Già un paio di mesi fa mi ero occupato, in questa rubrica, del rapporto perverso che intercorre tra sport e mass-media. Il tema mi è tornato alla mente in questi giorni di marzo, un po’ grazie ai manifesti spuntati su e giù per il Ticino per sollecitare di nuovo a dare un futuro a quell’hockey club che ha bisogno di soldi; e un po’ per le vicissitudini di quell’altro club – di football questa volta […]. Questo è lo sport, bellezza! Ma è a dir poco ipocrita far finta di scandalizzarsi, come fanno i mass-media locali. La realtà che sta venendo a galla sembrerebbe tutto meno che istruttiva: tra presunte evasioni fiscali, millantati crediti, procuratori che indagano (questi sì, reali) e giornalisti sportivi che commentano – ma non spiegano – c’è di che vietare immediatamente le pagine sportive e il canale TSI 2 a tutti i minori.

Non da oggi, a ogni buon conto, lo sport è all’epicentro dello scandalo: di doping si parla ormai da decenni, né si possono dimenticare – citando a caso – il totonero di qualche anno fa o le mutazioni sessuali delle atlete della Germania orientale prima dell’89. Ma rispetto ad altre indecenze, poco probabilmente il movimento sportivo ne uscirà sconfitto o ridimensionato, grazie soprattutto allo strapotere della stampa specializzata: cominciare saggiamente a descrivere lo sport per quello che è, usando un gergo ordinario e riportandolo al ruolo che gli compete, significherebbe un’elevata perdita di posti di lavoro, giacché è difficile trasformare un cronista di pallacanestro in un commentatore politico o in un reporter di guerra. Meglio quindi intessere improbabili analisi psicologiche e dissertazioni sulla fenomenologia del capocannoniere, perché gli spazi disponibili devono pur essere riempiti. Come ben riassume una vignetta sull’ultimo numero del Diavolo, “Berlusconi presidente del Consiglio può fare anche il presidente del Milan. Non c’è conflitto d’interessi… La Nazionale non può giocare contro il Milan!!!”; alla stessa stregua Libàno Zanolari può continuare indisturbato il suo lavoro, perché non farà mai una discesa libera, così come Ezio Guidi non sfiderà mai Martina Hingis. Effettivamente, non c’è conflitto d’interessi, anche se le martine hingis prosperano proprio grazie agli ezî guidi sparsi nel mondo.
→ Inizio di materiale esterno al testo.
(** After the items were built again the selection is on one that can be selected. *)
Lemma rebuild_ok s : sidebar_ok (rebuild s).
Proof.
  unfold rebuild. set (s1 := s <| sb_items := build_items s |>).
  set (s2 := s1 <| sb_tag_scroll_offset ::= _ |>).
  set (s3 := if _ : bool then _ else s2).
  assert (sb_items s3 = build_items s3) as He by (subst s3; case_match; by destruct s).
  assert (0 < length (sb_items s3) ∧ sb_selected_index s3 < length (sb_items s3)) as [Hl Hlt].
  { assert (0 < length (sb_items s3)) by (rewrite He; cbn; lia). split; [done|]. subst s3.
    destruct (Nat.leb_spec (length (sb_items s2)) (sb_selected_index s2)) as [_|]; [|done].
    cbn in *. lia. }
  destruct (selectable_at s3 (sb_selected_index s3)) eqn:E; [done|].
  destruct (around_complete s3 (sb_selected_index s3) Hl Hlt) as [idx Hidx].
  { exists 3. unfold selectable_at, item. by rewrite He. }
  rewrite Hidx. apply next_selectable_spec in Hidx. by destruct s3; split.
Qed.

Module SidebarOp.
Inductive t : Set :=
| TagsLoaded (tags : list Tags.Tag) (tag_stats : gmap Z TagSortMeta)
| CountsLoaded (counts : CategoryCounts)
| MoveDown | MoveUp | ToggleTags | EnterTagManagement | ExitTagManagement | CycleSort
| SelectCategory (c : SidebarCategory.t) | SelectTagHeader | SelectFirstTag
| Click (index : nat)
| ScrollTagsBy (delta : Z) (visible_items : nat)
| EnsureSelectedVisible (visible_items : nat).
End SidebarOp.

Section run.
Context `{Lowercase}.

Definition run_sidebar (op : SidebarOp.t) (s : SidebarState) : SidebarState :=
  match op with
  | SidebarOp.TagsLoaded tags tag_stats =>
      sort_tags_by_current_order (s <| sb_tags := tags |> <| sb_tag_metadata := tag_stats |>)
  | SidebarOp.CountsLoaded counts => rebuild (s <| sb_category_counts := counts |>)
  | SidebarOp.MoveDown => move_down s
  | SidebarOp.MoveUp => move_up s
  | SidebarOp.ToggleTags => toggle_tags s
  | SidebarOp.EnterTagManagement => enter_tag_management s
  | SidebarOp.ExitTagManagement => exit_tag_management s
  | SidebarOp.CycleSort =>
      sort_tags_by_current_order
        (s <| sb_tag_management ::= λ m, m <| tg_sort_order ::= TagSortOrder.cycle |> |>)
  | SidebarOp.SelectCategory c => select_category c s
  | SidebarOp.SelectTagHeader => select_tag_header s
  | SidebarOp.SelectFirstTag => select_first_tag s
  | SidebarOp.Click index =>
      if selectable_at s index then s <| sb_selected_index := index |> else s
  | SidebarOp.ScrollTagsBy delta visible_items => scroll_tags_by delta visible_items s
  | SidebarOp.EnsureSelectedVisible visible_items => ensure_selected_visible visible_items s
  end.

Lemma selectable_position p s i : position p (sb_items s) = Some i →
  (∀ x, p x = true → SidebarItem.is_selectable x = true) → selectable_at s i = true.
Proof.
  intros (x & Hx & Hp)%position_spec Hsel. unfold selectable_at, item. rewrite Hx. by apply Hsel.
Qed.

Lemma select_position_ok p s : (∀ x, p x = true → SidebarItem.is_selectable x = true) →
  sidebar_ok s → sidebar_ok (select (position p (sb_items s)) s).
Proof. intros Hp. apply select_ok. intros idx Hi. by eapply selectable_position. Qed.

Lemma select_header_ok s : sidebar_ok s → sidebar_ok (select_tag_header s).
Proof. apply select_position_ok. by intros x ->%bool_decide_eq_true_1. Qed.

Lemma select_first_tag_ok s : sidebar_ok s → sidebar_ok (select_first_tag s).
Proof. apply select_position_ok. by intros []. Qed.

Lemma run_sidebar_ok op s : sidebar_ok s → sidebar_ok (run_sidebar op s).
Proof.
  intros Hs. destruct op; cbn [run_sidebar].
  - apply rebuild_ok.
  - apply rebuild_ok.
  - apply select_ok; [|done]. intros ?. apply next_selectable_spec.
  - apply select_ok; [|done]. intros ?. apply prev_selectable_spec.
  - unfold toggle_tags. case_match; [apply rebuild_ok|]. apply select_header_ok, rebuild_ok.
  - unfold enter_tag_management.
    assert (sidebar_ok (s <| sb_tag_management_mode := true |>)) by by destruct s, Hs.
    case_bool_decide; [by apply select_first_tag_ok|done].
  - by destruct s, Hs.
  - apply rebuild_ok.
  - apply select_position_ok; [|done]. by intros x ->%bool_decide_eq_true_1.
  - by apply select_header_ok.
  - by apply select_first_tag_ok.
  - destruct (selectable_at s index) eqn:E; [|done]. destruct Hs. by destruct s; split.
  - unfold scroll_tags_by. case_match; by destruct s, Hs.
  - unfold ensure_selected_visible. case_match; [done|]. by destruct s, Hs.
Qed.

End run.

Lemma initial_ok : sidebar_ok initial.
Proof. apply rebuild_ok. Qed.

(** Before the tags every item has its place. *)
Lemma select_category_filter c s : sb_items s = build_items s →
  current_filter (select_category c s) = SidebarCategory.to_filter c.
Proof.
  intros He. unfold select_category, current_filter, item. rewrite He. unfold build_items.
  destruct s, c; cbn in *; by rewrite He.
Qed.

(** Whatever tags are loaded, sorted, folded and clicked, the selection of the sidebar
    is on a category, a tag, their header or a shortcut, and choosing a category shows its
    records. *)
Lemma sidebar_selection `{Lowercase} ops :
  let s := foldl (λ s op, run_sidebar op s) initial ops in
  (∃ i, item s (sb_selected_index s) = Some i ∧ SidebarItem.is_selectable i = true) ∧
  ∀ c, current_filter (select_category c s) = SidebarCategory.to_filter c.
Proof.
  intros s. assert (sidebar_ok s) as [He Hs].
  { subst s. generalize initial_ok. generalize initial.
    induction ops as [|op ops IH]; intros s Hs; [done|]. apply IH, run_sidebar_ok, Hs. }
  split; [|intros c; by apply select_category_filter].
  unfold selectable_at in Hs. destruct (item s (sb_selected_index s)) as [i|]; [|done]. eauto.
Qed.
Peccato che un gran numero di ragazzi e giovani continuerà a scontrarsi con società sportive che in loro, al di là dei proclami, cercano solo i futuri campioni, ostentando arrogante strafottenza verso De Coubertin e i suoi (sempre più introvabili) accoliti. In realtà è difficile, per un genitore, trovare per suo figlio una società sportiva in cui davvero si possa fare dello sport secondo gli ideali che dovrebbero qualificare questa intelligente maniera di occupare il tempo libero. Oggi il ragazzo che vorrebbe giocare al calcio – così, per divertirsi – si scontra quasi sempre con campionati e tornei che rischiano di assorbire tutto il suo tempo extra-scolastico, trasformando il calcio (o il ciclismo, o la ginnastica, o…) nell’ombelico della vita. Quanti di loro saranno campioni? E quanti, invece, aggiungeranno le frustrazioni della palestra a quelle dell’aula?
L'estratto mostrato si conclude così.